BEGIN

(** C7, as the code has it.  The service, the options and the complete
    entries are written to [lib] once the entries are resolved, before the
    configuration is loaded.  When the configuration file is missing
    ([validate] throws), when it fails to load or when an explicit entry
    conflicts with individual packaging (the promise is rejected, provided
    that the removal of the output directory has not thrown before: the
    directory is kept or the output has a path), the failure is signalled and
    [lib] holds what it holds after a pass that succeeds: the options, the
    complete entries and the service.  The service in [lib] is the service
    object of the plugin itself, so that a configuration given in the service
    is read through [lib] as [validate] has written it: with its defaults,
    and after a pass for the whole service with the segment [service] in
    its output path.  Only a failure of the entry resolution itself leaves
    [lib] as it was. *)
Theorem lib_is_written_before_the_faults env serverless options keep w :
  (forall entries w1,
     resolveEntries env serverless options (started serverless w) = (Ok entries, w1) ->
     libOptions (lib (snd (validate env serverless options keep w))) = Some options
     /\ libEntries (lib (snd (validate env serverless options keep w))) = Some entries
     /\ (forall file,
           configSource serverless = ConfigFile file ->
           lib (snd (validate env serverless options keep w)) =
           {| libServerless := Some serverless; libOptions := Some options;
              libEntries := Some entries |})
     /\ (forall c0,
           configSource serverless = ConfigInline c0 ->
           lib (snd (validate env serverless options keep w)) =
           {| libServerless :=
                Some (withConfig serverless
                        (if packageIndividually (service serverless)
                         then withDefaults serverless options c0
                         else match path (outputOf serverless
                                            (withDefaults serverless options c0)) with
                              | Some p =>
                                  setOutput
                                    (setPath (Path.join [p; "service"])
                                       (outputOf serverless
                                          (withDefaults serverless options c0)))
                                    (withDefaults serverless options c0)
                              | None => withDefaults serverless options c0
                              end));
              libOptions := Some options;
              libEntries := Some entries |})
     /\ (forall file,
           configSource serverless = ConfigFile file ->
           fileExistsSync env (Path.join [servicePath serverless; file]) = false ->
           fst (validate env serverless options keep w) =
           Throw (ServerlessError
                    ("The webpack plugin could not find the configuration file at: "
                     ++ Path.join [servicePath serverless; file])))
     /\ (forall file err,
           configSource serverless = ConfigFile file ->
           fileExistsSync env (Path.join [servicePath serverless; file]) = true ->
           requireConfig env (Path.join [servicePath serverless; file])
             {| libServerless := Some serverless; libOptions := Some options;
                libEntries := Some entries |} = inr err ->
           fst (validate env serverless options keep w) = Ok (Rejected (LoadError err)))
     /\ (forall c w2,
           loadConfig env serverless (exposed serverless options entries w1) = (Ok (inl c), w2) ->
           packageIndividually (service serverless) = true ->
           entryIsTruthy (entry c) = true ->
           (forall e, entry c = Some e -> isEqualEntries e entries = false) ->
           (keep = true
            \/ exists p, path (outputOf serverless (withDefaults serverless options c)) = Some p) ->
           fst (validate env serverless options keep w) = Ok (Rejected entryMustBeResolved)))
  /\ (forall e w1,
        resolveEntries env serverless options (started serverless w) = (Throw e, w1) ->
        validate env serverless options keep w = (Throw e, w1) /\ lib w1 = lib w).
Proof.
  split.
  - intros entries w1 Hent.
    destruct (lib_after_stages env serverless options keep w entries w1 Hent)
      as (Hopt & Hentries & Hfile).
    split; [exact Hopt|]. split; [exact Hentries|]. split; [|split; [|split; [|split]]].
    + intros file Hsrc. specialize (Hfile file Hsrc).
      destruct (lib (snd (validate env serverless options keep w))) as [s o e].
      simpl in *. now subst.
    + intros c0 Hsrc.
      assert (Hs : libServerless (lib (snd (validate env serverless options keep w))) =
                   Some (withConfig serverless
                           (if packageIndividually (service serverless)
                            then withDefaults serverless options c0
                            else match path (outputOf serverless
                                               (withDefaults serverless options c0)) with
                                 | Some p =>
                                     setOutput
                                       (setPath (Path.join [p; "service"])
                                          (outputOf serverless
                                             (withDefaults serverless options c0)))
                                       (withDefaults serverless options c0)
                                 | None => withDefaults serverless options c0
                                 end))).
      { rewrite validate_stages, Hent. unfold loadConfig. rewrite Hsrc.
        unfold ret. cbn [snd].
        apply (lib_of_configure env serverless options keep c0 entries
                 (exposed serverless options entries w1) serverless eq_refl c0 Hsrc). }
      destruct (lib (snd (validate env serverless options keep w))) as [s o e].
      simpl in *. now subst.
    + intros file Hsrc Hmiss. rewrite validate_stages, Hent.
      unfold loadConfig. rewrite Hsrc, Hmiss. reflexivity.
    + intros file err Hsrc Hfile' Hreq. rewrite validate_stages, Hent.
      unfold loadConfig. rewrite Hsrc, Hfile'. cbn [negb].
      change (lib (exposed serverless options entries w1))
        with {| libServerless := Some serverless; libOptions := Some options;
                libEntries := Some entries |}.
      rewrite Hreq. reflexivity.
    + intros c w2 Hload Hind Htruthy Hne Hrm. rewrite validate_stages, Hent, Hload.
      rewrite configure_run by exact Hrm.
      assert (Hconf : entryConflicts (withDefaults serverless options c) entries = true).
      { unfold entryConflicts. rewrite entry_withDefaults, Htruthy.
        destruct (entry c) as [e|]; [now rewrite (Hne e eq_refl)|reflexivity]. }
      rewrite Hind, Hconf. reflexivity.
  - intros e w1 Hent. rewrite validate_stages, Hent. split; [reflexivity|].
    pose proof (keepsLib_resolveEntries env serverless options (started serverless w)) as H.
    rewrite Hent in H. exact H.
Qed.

END
BEGIN

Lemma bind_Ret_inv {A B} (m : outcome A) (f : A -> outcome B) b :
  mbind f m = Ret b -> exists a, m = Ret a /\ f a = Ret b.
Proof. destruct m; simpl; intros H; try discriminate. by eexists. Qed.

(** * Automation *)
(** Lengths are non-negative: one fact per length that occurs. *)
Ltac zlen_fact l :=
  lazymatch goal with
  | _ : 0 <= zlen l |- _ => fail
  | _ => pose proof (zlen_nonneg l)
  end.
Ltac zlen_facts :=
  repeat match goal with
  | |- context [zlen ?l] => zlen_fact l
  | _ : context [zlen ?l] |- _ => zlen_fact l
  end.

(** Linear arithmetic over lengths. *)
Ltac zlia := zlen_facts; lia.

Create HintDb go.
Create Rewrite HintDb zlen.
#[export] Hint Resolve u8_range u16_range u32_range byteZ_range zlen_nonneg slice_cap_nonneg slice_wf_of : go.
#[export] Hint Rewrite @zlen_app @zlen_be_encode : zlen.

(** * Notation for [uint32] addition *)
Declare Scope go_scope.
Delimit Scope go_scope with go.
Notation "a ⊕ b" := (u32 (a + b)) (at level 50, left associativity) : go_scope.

END

■ **Task requirements**
The reply should hold only the lines of the listing above starting at the line containing "(** * Automation *)" and ending at the line containing "#[export] Hint Resolve", exactly as written.

■ **Your response**
(** * Automation *)
(** Lengths are non-negative: one fact per length that occurs. *)
Ltac zlen_fact l :=
  lazymatch goal with
  | _ : 0 <= zlen l |- _ => fail
  | _ => pose proof (zlen_nonneg l)
  end.
Ltac zlen_facts :=
  repeat match goal with
  | |- context [zlen ?l] => zlen_fact l
  | _ : context [zlen ?l] |- _ => zlen_fact l
  end.

(** Linear arithmetic over lengths. *)
Ltac zlia := zlen_facts; lia.

Create HintDb go.
Create Rewrite HintDb zlen.
#[export] Hint Resolve u8_range u16_range u32_range byteZ_range zlen_nonneg slice_cap_nonneg slice_wf_of : go.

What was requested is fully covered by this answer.